_YOUR INSTRUCTIONS_.
Return exactly the span of lines in the following data that opens with the line containing "Lemma start_ok : store_ok (hb_files start)." and closes with the line containing "(** When a notice". Include nothing else.

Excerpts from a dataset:
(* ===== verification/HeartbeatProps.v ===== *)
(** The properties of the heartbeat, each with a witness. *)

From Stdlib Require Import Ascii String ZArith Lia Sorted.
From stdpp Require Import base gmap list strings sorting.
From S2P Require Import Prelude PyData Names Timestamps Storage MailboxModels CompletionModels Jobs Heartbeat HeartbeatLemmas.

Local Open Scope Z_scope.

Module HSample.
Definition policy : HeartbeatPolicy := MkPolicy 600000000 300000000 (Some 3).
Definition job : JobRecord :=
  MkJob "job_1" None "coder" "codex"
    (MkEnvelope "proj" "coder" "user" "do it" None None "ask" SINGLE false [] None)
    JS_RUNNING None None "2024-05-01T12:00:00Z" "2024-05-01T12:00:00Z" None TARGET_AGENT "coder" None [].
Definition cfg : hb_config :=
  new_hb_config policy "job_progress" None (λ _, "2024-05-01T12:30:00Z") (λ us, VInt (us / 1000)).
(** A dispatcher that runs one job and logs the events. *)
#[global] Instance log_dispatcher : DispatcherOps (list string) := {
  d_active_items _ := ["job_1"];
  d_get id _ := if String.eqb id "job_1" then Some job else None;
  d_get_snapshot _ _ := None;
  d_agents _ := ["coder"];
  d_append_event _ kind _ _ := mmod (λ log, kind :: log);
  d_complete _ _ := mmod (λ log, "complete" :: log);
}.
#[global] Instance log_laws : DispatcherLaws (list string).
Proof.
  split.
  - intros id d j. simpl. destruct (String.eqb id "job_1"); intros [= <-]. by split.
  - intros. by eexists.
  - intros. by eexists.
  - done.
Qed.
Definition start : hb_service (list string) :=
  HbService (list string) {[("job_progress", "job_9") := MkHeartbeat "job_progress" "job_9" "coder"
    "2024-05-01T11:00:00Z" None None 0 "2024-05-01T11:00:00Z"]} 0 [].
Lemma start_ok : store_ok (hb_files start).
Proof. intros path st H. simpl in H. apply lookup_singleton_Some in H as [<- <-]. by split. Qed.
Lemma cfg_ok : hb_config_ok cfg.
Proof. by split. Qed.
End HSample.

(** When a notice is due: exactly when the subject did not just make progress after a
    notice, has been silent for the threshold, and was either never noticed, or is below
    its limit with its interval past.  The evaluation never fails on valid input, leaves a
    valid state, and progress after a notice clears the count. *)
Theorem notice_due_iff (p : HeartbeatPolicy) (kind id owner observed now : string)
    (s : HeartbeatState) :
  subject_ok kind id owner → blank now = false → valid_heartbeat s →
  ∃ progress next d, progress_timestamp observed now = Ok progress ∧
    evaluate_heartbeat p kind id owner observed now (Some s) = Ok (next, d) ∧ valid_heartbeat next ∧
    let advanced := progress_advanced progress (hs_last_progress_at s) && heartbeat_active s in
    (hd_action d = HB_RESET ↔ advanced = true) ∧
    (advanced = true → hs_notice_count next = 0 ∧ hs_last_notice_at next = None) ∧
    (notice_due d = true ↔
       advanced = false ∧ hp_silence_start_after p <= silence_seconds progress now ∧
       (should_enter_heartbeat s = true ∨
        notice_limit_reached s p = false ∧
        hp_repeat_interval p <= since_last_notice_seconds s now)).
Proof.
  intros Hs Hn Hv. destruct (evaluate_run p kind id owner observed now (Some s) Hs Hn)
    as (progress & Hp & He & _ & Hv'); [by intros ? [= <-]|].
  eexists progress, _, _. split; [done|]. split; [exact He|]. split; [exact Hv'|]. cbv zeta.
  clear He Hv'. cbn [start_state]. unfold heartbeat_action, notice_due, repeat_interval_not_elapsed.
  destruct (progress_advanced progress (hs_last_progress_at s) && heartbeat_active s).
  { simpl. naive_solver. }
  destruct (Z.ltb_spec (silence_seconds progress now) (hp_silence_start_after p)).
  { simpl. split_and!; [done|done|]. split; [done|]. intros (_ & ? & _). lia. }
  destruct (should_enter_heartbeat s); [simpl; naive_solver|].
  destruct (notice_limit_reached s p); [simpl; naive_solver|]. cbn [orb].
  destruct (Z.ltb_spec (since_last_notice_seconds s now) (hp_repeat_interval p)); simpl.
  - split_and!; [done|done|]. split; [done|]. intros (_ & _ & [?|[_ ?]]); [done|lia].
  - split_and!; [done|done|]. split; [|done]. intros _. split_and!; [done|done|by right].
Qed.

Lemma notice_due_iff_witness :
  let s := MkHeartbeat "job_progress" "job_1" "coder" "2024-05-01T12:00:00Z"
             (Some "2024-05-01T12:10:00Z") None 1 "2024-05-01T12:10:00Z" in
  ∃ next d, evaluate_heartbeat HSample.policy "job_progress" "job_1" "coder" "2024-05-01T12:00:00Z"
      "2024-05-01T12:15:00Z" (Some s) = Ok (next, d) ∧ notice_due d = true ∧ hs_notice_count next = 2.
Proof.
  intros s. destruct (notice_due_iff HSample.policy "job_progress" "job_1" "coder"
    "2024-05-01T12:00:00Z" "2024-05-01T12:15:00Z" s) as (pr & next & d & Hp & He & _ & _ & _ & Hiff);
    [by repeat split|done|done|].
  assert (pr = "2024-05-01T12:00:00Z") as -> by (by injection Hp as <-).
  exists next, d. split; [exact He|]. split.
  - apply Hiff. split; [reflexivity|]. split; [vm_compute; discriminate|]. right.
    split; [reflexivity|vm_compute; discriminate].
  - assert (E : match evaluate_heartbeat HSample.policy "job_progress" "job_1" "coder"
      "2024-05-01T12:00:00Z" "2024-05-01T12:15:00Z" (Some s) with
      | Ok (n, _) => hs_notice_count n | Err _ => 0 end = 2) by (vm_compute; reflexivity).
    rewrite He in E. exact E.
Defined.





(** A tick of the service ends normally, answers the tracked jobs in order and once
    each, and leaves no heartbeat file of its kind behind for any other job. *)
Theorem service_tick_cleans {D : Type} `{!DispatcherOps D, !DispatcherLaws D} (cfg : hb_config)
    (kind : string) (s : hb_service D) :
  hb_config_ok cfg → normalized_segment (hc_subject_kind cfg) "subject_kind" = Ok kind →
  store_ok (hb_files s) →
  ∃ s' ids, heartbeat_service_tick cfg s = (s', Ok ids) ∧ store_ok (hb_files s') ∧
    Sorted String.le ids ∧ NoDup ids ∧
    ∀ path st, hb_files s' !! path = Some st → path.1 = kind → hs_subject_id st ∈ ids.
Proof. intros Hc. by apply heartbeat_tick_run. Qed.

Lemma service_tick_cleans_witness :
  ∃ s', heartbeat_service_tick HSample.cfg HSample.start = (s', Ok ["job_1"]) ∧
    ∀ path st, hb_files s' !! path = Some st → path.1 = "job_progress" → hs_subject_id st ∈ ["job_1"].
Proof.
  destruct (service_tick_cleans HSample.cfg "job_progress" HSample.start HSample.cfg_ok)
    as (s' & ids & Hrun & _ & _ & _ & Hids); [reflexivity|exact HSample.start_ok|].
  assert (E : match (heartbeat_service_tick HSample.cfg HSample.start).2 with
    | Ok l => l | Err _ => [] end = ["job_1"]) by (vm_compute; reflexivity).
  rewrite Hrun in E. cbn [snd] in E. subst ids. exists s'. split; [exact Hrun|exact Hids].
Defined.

_RESPONSE BOX_.
Lemma start_ok : store_ok (hb_files start).
Proof. intros path st H. simpl in H. apply lookup_singleton_Some in H as [<- <-]. by split. Qed.
Lemma cfg_ok : hb_config_ok cfg.
Proof. by split. Qed.
End HSample.

(** When a notice is due: exactly when the subject did not just make progress after a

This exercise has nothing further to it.